PROVIDED MATERIAL ::
-- Opening Marker --

(** * MemoryCache: a page-granularity read-through cache (JsDbg)

    Shallow embedding of [src/extensions/memorycache/memorycache.js], and
    the properties of it that are proved below.

    Conventions of the embedding.
    - bigInt values (addresses, pages) and the integral JS numbers (sizes,
      counts, hit counters, array indices) are [Z]; the counters stay far
      below 2^53. bigInt's [mod] keeps the sign of the dividend and [divide]
      truncates, so they are [Z.rem] and [Z.quot].
    - [null] and [undefined] are [None]; the source only ever tests them
      with [== null], [!= null] and [== undefined], which do not tell them
      apart.
    - The closures of the source are defunctionalised: a closure is a
      constructor holding the variables it captures, and running it is a
      function of the model.
    - Objects that closures share (cache entries, the activation record of
      [requestPages]) live in stores inside the state and are referred to by
      their index, so that aliasing is kept. The code never holds an index
      that its store lacks; reading one yields a default object.
    - The code runs in turns of the event loop. JsDbg is asynchronous: a
      call on it returns at once and its continuation runs in a later turn,
      once. A continuation supplied by a client is opaque: calling it is
      recorded, and it does not call back into the module within the turn.
    - [new PointerMath.Pointer(address).value()] turns its argument into an
      absolute bigInt; the operations below take the address already in
      that form. *)

From Stdlib Require Import ZArith List Lia Bool.
From stdpp Require Import base option list gmap.

Open Scope Z_scope.

Module MemoryCache.

(** ** Constants *)

Definition PAGE_SIZE : Z := 4096.
Definition RETRIEVAL_SIZE : Z := 4.
Definition CACHE_TRIGGER : Z := 1.

(** ** Page arithmetic *)

Definition getPage (address : Z) : Z :=
  address - Z.rem address PAGE_SIZE.

(** [address.mod(PAGE_SIZE).divide(size)]; bigInt raises "Cannot divide by
    zero" when [size] is 0, which is [None] here. *)
Definition getOffset (address size : Z) : option Z :=
  if size =? 0 then None else Some (Z.quot (Z.rem address PAGE_SIZE) size).

(** ** Typed views *)

Inductive viewer : Type :=
| Int8Array | Int16Array | Int32Array
| Uint8Array | Uint16Array | Uint32Array
| Float32Array | Float64Array.

Definition floatArrays : list (option viewer) :=
  [Some Float32Array; Some Float64Array].
Definition unsignedArrays : list (option viewer) :=
  [Some Uint8Array; Some Uint16Array; None; Some Uint32Array;
   None; None; None; None].
Definition signedArrays : list (option viewer) :=
  [Some Int8Array; Some Int16Array; None; Some Int32Array;
   None; None; None; None].

(** [table[k]] for a table of constructors: the element when [k] is an index
    of the table, [undefined] otherwise. *)
Definition tableGet (table : list (option viewer)) (k : Z) : option viewer :=
  if k <? 0 then None else mjoin (table !! Z.to_nat k).

(** [size / 4 - 1] is a division of JS numbers: it is an integer only when
    4 divides [size], and any other property name is [undefined]. *)
Definition getArrayViewer (size : Z) (isUnsigned isFloat : bool)
  : option viewer :=
  if isFloat then
    (if Z.rem size 4 =? 0 then tableGet floatArrays (Z.quot size 4 - 1)
     else None)
  else if isUnsigned then tableGet unsignedArrays (size - 1)
  else tableGet signedArrays (size - 1).

(** [BYTES_PER_ELEMENT] of each typed-array constructor. *)
Definition bytesPerElement (v : viewer) : Z :=
  match v with
  | Int8Array | Uint8Array => 1
  | Int16Array | Uint16Array => 2
  | Int32Array | Uint32Array | Float32Array => 4
  | Float64Array => 8
  end.

(** A JS value read out of a typed array. An integer element is its value;
    a float element is kept as its IEEE-754 bit pattern, the numeric value
    of which is not interpreted here. *)
Inductive jsval : Type :=
| JNumber (z : Z)
| JFloat32 (bits : Z)
| JFloat64 (bits : Z)
| JUndefined.

(** Bytes are integers in 0..255; buffers are byte lists, and typed arrays
    use the byte order of the platform, little-endian here. *)
Fixpoint leDecode (bytes : list Z) : Z :=
  match bytes with
  | [] => 0
  | b :: rest => b + 256 * leDecode rest
  end.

-- Closing Marker --

Extract from the data every line where "which" shows up.

      with [== null], [!= null] and [== undefined], which do not tell them
    zero" when [size] is 0, which is [None] here. *)
    of which is not interpreted here. *)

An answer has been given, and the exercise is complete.